◆ TASK INSTRUCTIONS ◆
Report how many lines below contain the word "None", and give only that number.

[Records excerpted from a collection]
##########

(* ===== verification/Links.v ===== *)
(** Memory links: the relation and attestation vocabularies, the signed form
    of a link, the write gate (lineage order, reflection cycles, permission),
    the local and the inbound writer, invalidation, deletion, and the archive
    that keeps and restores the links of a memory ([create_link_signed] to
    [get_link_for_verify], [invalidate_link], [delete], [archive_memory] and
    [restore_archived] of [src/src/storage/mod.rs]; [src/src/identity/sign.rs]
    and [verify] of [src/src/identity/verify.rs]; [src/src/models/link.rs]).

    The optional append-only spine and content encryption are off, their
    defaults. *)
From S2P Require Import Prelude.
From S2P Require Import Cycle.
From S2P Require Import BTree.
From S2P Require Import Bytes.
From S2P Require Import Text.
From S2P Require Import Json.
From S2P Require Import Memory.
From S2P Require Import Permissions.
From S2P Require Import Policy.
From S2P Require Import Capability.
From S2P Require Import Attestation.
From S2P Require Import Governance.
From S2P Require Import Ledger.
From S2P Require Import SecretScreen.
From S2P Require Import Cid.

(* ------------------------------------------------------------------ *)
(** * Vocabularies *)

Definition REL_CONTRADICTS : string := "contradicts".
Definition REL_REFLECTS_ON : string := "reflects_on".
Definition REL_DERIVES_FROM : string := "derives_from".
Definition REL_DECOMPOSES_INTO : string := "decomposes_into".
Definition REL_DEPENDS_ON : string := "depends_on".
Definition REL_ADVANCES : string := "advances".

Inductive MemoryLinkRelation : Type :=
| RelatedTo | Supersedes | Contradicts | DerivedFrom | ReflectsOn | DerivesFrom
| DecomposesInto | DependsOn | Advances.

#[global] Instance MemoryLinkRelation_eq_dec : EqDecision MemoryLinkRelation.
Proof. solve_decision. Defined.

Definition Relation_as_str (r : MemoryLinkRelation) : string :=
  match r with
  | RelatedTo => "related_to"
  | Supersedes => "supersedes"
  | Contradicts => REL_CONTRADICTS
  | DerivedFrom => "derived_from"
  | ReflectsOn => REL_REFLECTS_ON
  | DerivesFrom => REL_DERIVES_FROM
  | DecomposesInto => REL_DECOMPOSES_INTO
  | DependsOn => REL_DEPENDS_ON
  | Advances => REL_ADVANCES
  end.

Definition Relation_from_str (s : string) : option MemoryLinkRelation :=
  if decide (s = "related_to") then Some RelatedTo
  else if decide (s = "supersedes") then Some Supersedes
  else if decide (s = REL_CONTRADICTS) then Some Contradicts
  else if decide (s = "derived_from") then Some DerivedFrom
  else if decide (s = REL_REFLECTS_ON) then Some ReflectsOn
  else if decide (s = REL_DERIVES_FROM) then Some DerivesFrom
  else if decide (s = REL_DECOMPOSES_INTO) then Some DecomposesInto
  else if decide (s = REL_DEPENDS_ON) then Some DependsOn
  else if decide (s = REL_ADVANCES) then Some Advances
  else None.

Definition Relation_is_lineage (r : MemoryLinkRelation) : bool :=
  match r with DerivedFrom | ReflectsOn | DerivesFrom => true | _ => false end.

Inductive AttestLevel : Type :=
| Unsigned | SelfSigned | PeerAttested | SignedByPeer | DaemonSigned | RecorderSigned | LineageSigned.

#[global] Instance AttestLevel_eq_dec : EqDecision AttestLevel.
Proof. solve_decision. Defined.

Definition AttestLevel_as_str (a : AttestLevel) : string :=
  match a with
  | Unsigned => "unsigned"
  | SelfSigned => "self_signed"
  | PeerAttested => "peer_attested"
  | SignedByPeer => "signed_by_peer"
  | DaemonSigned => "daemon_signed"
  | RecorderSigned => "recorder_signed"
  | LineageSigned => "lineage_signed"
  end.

##########

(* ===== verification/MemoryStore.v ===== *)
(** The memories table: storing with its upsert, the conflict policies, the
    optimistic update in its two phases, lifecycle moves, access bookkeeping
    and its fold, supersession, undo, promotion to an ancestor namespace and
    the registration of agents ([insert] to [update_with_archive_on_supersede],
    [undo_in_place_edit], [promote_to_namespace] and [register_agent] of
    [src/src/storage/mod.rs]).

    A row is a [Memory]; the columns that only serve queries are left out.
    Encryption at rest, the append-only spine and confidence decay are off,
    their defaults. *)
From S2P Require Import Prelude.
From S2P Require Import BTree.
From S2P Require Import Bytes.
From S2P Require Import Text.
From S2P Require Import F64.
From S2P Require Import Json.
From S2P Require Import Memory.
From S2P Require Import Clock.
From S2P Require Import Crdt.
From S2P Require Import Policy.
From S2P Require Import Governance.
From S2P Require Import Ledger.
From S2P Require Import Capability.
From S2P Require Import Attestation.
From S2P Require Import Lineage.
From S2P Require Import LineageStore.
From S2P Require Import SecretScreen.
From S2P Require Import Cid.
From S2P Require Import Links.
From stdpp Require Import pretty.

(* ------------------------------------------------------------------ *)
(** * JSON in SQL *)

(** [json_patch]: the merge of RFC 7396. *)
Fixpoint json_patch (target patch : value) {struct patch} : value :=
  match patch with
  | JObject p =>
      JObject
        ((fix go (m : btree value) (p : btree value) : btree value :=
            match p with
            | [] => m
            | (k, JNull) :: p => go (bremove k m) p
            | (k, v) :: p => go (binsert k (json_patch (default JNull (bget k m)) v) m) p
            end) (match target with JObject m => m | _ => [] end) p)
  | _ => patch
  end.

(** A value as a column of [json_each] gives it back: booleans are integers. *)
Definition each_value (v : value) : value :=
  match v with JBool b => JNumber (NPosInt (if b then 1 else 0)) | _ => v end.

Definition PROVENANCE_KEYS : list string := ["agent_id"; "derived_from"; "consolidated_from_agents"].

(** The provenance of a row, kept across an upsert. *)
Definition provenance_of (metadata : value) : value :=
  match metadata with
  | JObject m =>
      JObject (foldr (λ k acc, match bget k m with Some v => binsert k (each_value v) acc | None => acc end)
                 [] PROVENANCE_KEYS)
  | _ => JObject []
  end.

##########

◆ COMPLETED EXERCISE ◆
2